Ausgehend von einer strukturierten und detaillierten Analyse der Kommunikation von Malware, einschließlich theoretischer Modelle verborgener Kommunikation entsprechend dem Stand der Technik, werden vorhandene und zukünftige Bedrohungsszenarien als Use Cases ausgearbeitet. Anhand entsprechender Szenarien werden neue Verfahren zur Erkennung und Eingrenzung von Malware in kritischen Infrastrukturen entwickelt. Das Design von Protokollen wird analysiert und Metriken entwickelt, um das Gefährdungspotential neuer Netzwerkprotokolle zu beurteilen und zu minimieren. Die Robustheit der Erkennungsverfahren gegen aktive Manipulationsversuche (Adversarial Machine Learning) wird untersucht und spielt eine entscheidende Rolle bei der Bewertung der Methoden.
Weiterführend wird ein gesamtheitlicher (holistischer) Erkennungsansatz verfolgt, der Daten unterschiedlicher Quellen und Verfahren für eine umfassendere Erkennung zusammenführt. Ziel dieses Ansatzes ist die Zuverlässigkeit der Erkennung mittels Einbeziehung verschiedener Analyseergebnisse, zusätzlichem Kontext und alternativer Perspektiven zu verbessern und auf diese Weise den Anteil fehlerhafter Alarme zu senken. Die wichtigsten Szenarien werden abschließend in einer IoT Security Laborumgebung mit realen Protokollen und Datenströmen aufgebaut und die Angriffs- und Erkennungsverfahren unter realitätsnahen Bedingungen evaluiert.

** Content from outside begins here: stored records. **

(* ===== verification/Controller.v ===== *)
(** * The controller service: src/pkg/driver/controller.go,
    controller_utils.go, the pure helpers of utils.go, and src/pkg/payload

    Volume creation, deletion and expansion, snapshots, and the topology
    choice, as programs over the claim layer of [Maya] and [Attach]. *)

From S2P Require Export Attachments.
Local Open Scope go_scope.

(** ** Response builders (src/pkg/payload) *)

Module Payload.

(** DeleteVolumeResponseBuilder; the response is an empty message *)
Record DeleteVolumeResponseBuilder := { dvr_response : unit }.
Definition NewDeleteVolumeResponseBuilder : DeleteVolumeResponseBuilder := {| dvr_response := tt |}.
Definition DeleteBuild (b : DeleteVolumeResponseBuilder) : unit := dvr_response b.

(** ControllerExpandVolumeResponseBuilder *)
Definition NewControllerExpandVolumeResponseBuilder : ControllerExpandVolumeResponse :=
  {| cer_CapacityBytes := 0; cer_NodeExpansionRequired := false |}.
Definition WithCapacityBytes (capacity : Z) (b : ControllerExpandVolumeResponse) :
    ControllerExpandVolumeResponse :=
  {| cer_CapacityBytes := capacity; cer_NodeExpansionRequired := cer_NodeExpansionRequired b |}.
Definition WithNodeExpansionRequired (r : bool) (b : ControllerExpandVolumeResponse) :
    ControllerExpandVolumeResponse :=
  {| cer_CapacityBytes := cer_CapacityBytes b; cer_NodeExpansionRequired := r |}.
Definition ExpandBuild (b : ControllerExpandVolumeResponse) : ControllerExpandVolumeResponse := b.

(** CreateVolumeResponseBuilder *)
Definition NewCreateVolumeResponseBuilder : Volume :=
  {| CapacityBytes := 0; VolumeId := ""; VolumeContext := ∅; ContentSource := None |}.
Definition VWithName (name : string) (b : Volume) : Volume :=
  {| CapacityBytes := CapacityBytes b; VolumeId := name;
     VolumeContext := VolumeContext b; ContentSource := ContentSource b |}.
Definition VWithCapacity (capacity : Z) (b : Volume) : Volume :=
  {| CapacityBytes := capacity; VolumeId := VolumeId b;
     VolumeContext := VolumeContext b; ContentSource := ContentSource b |}.
Definition VWithContext (ctx : gmap string string) (b : Volume) : Volume :=
  {| CapacityBytes := CapacityBytes b; VolumeId := VolumeId b;
     VolumeContext := ctx; ContentSource := ContentSource b |}.
Definition VBuild (b : Volume) : Volume := b.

Die Ergebnisse des Projekts sind vorrangig für kritische Infrastrukturen anwendbar, können aber auch für andere Netze und Anwendungsfälle angepasst werden, wie z.B. weitere Internet-of-Things Szenarien oder klassische IT-Netze. Ziel ist es, die versteckte Kommunikation durch gezielte Auswahl von Protokollen zu erschweren, um die Angriffsfläche zu reduzieren sowie gleichzeitig aktive Maßnahmen anzubieten, um verdeckte Kommunikation frühzeitig zu erkennen und einzugrenzen.

Abstract

The project MALORI investigates new techniques for hidden malware communication in critical infrastructures such as encryption and network steganography (covert and subliminal channels) and explores suitable methods to detect and contain hidden malware communication. In terms of detection methods, MALORI sets particular emphasis on the investigation of opportunities and challenges of machine learning based algorithms. As part of a structured in-depth analysis of malware, including theoretical models for hidden communication according to the state of art, existing and potential future attack possibilities for specific critical infrastructures are defined as use cases. Based on those scenarios new detection and containment methods are developed. Recommendations are formulated to assess and minimize new threats by protocols. A holistic detection approach aims at combining data from various sources for a more comprehensive evaluation and consideration of context to improve classification and detection performance. The developed methods will be also evaluated with regard to their robustness against active manipulation, extending the research in the field of adversarial machine learning.
The most relevant scenarios will be implemented in a security IoT lab environment based on real components, protocols and data to evaluate the developed attack and detection methods in a realistic environment. The project results are targeted towards communication in critical infrastructures, but may be applied and adjusted also to other network domains, like other Internet of Things scenarios or classical enterprise IT networks.
The project aims at reducing the possibilities of hidden communication by a thoughtfully guided selection of protocols and cryptographic methods and at providing methods to detect suspicious communication patterns and to contain hidden malware communication.